Phase Formation, Mechanical Strength, and Bioactive Properties of Lithium Disilicate Glass–Ceramics with Different Al(2)O(3) Contents

Owing to its excellent mechanical properties and aesthetic tooth-like appearance, lithium disilicate glass–ceramic is more attractive as a crown for dental restorations. In this study, lithium disilicate glass–ceramics were prepared from SiO(2)–Li(2)O–K(2)O–P(2)O(5)–CeO(2) glass systems with various Al(2)O(3) contents. The mixed glass was then heat-treated at 600 °C and 800 °C for 2 h to form glass–ceramic samples. Phase formation, microstructure, mechanical properties and bioactivity were investigated. The phase formation analysis confirmed the presence of Li(2)Si(2)O(5) in all the samples. The glass–ceramic sample with an Al(2)O(3) content of 1 wt% showed rod-like Li(2)Si(2)O(5) crystals that could contribute to the delay in crack propagation and demonstrated the highest mechanical properties.

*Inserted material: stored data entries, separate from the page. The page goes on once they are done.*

Lemma refs_in_cons k c (cs : commits_t) :
  refs_in k (c :: cs) = (if decide (indexKey c.1.1 c.1.2 = k) then [c.2] else []) ++ refs_in k cs.
Proof. unfold refs_in. rewrite filter_cons. by destruct (decide _). Qed.

(** The parts and the commits of one object; the parts carry their own key. *)
Definition sliced (key : string) (out : list byte) (kp : string * pendingPart) (c : string * Z * SegmentRef) : Prop :=
  indexKey (pp_topic kp.2) (pp_partition kp.2) = kp.1 /\ slice_ref key out kp.2 c.1.1 c.1.2 c.2.

Lemma sliced_key key out kp c : sliced key out kp c -> indexKey c.1.1 c.1.2 = kp.1.
Proof. intros [<- [-> -> _ _ _ _]]. done. Qed.

Lemma refs_in_none key out parts commits k :
  Forall2 (sliced key out) parts commits -> k ∉ parts.*1 -> refs_in k commits = [].
Proof.
  induction 1 as [|kp c parts commits Hs _ IH]; [done|]. cbn [fmap list_fmap]. intros Hn.
  rewrite refs_in_cons, (sliced_key _ _ _ _ Hs), decide_False by set_solver. apply IH. set_solver.
Qed.

Lemma refs_in_one key out parts commits k pp :
  Forall2 (sliced key out) parts commits -> NoDup parts.*1 -> (k, pp) ∈ parts ->
  exists topic p r, refs_in k commits = [r] /\ slice_ref key out pp topic p r.
Proof.
  induction 1 as [|kp c parts commits Hs Hf IH]; [by intros _ ?%elem_of_nil|]. cbn [fmap list_fmap].
  intros [Hni Hnd]%NoDup_cons Hin. rewrite refs_in_cons, (sliced_key _ _ _ _ Hs).
  apply elem_of_cons in Hin as [<-|Hin].
  - rewrite decide_True by done. exists c.1.1, c.1.2, c.2. split; [|apply Hs]. by rewrite (refs_in_none _ _ _ _ k Hf Hni).
  - rewrite decide_False; [by apply IH|]. intros <-. apply Hni, list_elem_of_fmap. by exists (kp.1, pp).
Qed.

Lemma sortedKeys_elem m k pp : (k, pp) ∈ sortedKeys m <-> m !! k = Some pp.
Proof. unfold sortedKeys. rewrite merge_sort_Permutation. apply elem_of_map_to_list. Qed.

Lemma sortedKeys_nodup m : NoDup (sortedKeys m).*1.
Proof. unfold sortedKeys. rewrite merge_sort_Permutation. apply NoDup_fst_map_to_list. Qed.

(** What the object built from a pending buffer gives to a partition. *)
Lemma built_refs key ms snap out commits :
  (forall k pp, snap !! k = Some pp -> indexKey (pp_topic pp) (pp_partition pp) = k) ->
  buildObject key ms (sortedKeys snap) [] = (out, commits) ->
  forall k, match snap !! k with
            | None => refs_in k commits = []
            | Some pp => exists topic p r, refs_in k commits = [r] /\ slice_ref key out pp topic p r
            end.
Proof.
  intros Hk [_ Hf]%buildObject_spec k.
  assert (Forall2 (sliced key out) (sortedKeys snap) commits) as Hf'.
  { apply Forall2_same_length_lookup. split; [by eapply Forall2_length|]. intros i kp c Hi Hc. split.
    - destruct kp as [k' pp]. apply list_elem_of_lookup_2 in Hi. by apply Hk, sortedKeys_elem.
    - by eapply (Forall2_lookup_lr _ _ _ _ _ _ Hf). }
  destruct (snap !! k) as [pp|] eqn:E.
  - eapply refs_in_one; [done|apply sortedKeys_nodup|by apply sortedKeys_elem].
  - eapply refs_in_none; [done|]. intros ([k' pp] & -> & Hin)%list_elem_of_fmap. apply sortedKeys_elem in Hin. cbn in E. congruence.
Qed.

(** ** Looking up by time *)

Lemma scan_loop_spec ts bs m n fuel pre : chained m bs n -> (length bs < fuel)%nat ->
  scan_loop fuel (pre ++ concat bs) ts (zlen pre) = Ret (ts_spec ts bs).
Proof.
  revert m fuel pre. induction bs as [|b bs IH]; intros m fuel pre Hc Hf; (destruct fuel as [|fuel]; [lia|]); cbn [scan_loop ts_spec concat].
  - rewrite app_nil_r. by rewrite Z.ltb_irrefl.
  - destruct Hc as [[Hw _ _] Hc]. pose proof (batch_wf_pos b Hw). pose proof (zlen_nonneg (concat bs)).
    rewrite !zlen_app. rewrite (proj2 (Z.ltb_lt _ _)) by lia. rewrite drop_zlen, parse_wf, (bw_size _ Hw) by done.
    destruct (ts <=? MaxTimestamp (headerOf b)); [done|]. rewrite app_assoc, <- zlen_app. eapply IH; [exact Hc|cbn in Hf; lia].
Qed.

Lemma scanTimestamp_spec ts bs m n : chained m bs n -> scanTimestamp (concat bs) ts = Ret (ts_spec ts bs).
Proof.
  intros Hc. pose proof (chained_length _ _ _ Hc). apply (scan_loop_spec ts bs m n _ [] Hc). lia.
Qed.

Lemma concat_pos m bs n : chained m bs n -> bs <> [] -> 0 < zlen (concat bs).
Proof.
  intros Hc Hne. destruct bs as [|b bs]; [done|]. destruct Hc as [[Hw _ _] _]. pose proof (batch_wf_pos b Hw).
  cbn [concat]. rewrite zlen_app. pose proof (zlen_nonneg (concat bs)). lia.
Qed.

Section Node.
Context {OS IS : Type} `{ObjectStoreLaws OS} `{IndexStoreLaws IS}.
Implicit Types (s : Storage OS IS) (ix : Index IS).

Lemma commitAll_spec commits ix ix' : commitAll commits ix = (ix', None) ->
  forall k, default [] (ix_refs ix' !! k) = default [] (ix_refs ix !! k) ++ refs_in k commits /\
    refs_of (ix_store ix') k = refs_of (ix_store ix) k ++ refs_in k commits.
Proof.
  revert ix. induction commits as [|[[topic p] r] commits IH]; intros ix; cbn [commitAll].
  - intros [= <-] k. by rewrite !app_nil_r.
  - unfold commit. destruct (ixCommit topic p r (ix_store ix)) as [i [er|]] eqn:E; [done|]. intros Hc k.
    destruct (IH _ Hc k) as [-> ->]. cbn [ix_refs ix_store]. destruct (ix_commit _ _ _ _ _ E) as [G1 G2].
    rewrite refs_in_cons. cbn [fst snd]. destruct (decide (indexKey topic p = k)) as [<-|Hne].
    + rewrite lookup_insert_eq, G1. cbn. by rewrite <- !app_assoc.
    + rewrite lookup_insert_ne by done. rewrite G2 by congruence. done.
Qed.

(** ** Appending *)

Lemma handle_next l o n : handle_ok l o n -> ol_next l = n.
Proof. by intros [? ? ?]. Qed.

(** The partition holds the batches of [bss] and [bs] from [o] to [n], and the
    handle agrees. *)
Record log_holds s (l : ObjectLog) (o n : Z) (bss : list (list (list byte))) (bs : list (list byte)) : Prop := {
  lh_part : part_rep s (indexKey (ol_topic l) (ol_partition l)) o n bss bs;
  lh_handle : handle_ok l o n;
  lh_range : 0 <= o /\ n < 2 ^ 63 }.

(** The frame of the write-ahead log, the buffer and the offsets have room. *)
Record log_room (l : ObjectLog) (bs : list (list byte)) (b : list byte) (count : Z) : Prop := {
  lm_topic : zlen (bytes_of_string (ol_topic l)) < 2 ^ 16;
  lm_partition : in_int 32 (ol_partition l);
  lm_bytes : zlen (concat bs) + zlen b < 2 ^ 31;
  lm_offset : ol_next l + count < 2 ^ 63 }.

Lemma recordOf_replayable l bs b count n :
  log_room l bs b count -> batch_at n b -> 0 <= n -> replayable (recordOf l b).
Proof.
  intros [Ht Hp Hb _] [Hw Hbase Hs] Hn. pose proof (zlen_nonneg (concat bs)).
  split; [split|..]; try done; cbn [recordOf wr_Topic wr_Partition wr_BaseOffset wr_Batch]; [solve_int| |lia].
  unfold encodeWALPayload, recordOf. cbn [wr_Topic wr_Partition wr_BaseOffset wr_Batch]. rewrite !zlen_app, !zlen_be_put. solve_int.
Qed.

Surface treatment with hydrofluoric acid followed by a silane-coupling agent provided the highest micro-shear bond strength for all ceramic conditions, with no significant difference between ceramic samples. The biocompatibility tests of the material showed that Al(2)O(3)-added lithium disilicate glass–ceramic sample was bioactive, thus activating protein production and stimulating the alkaline phosphatase (ALP) activity of osteoblast-like cells.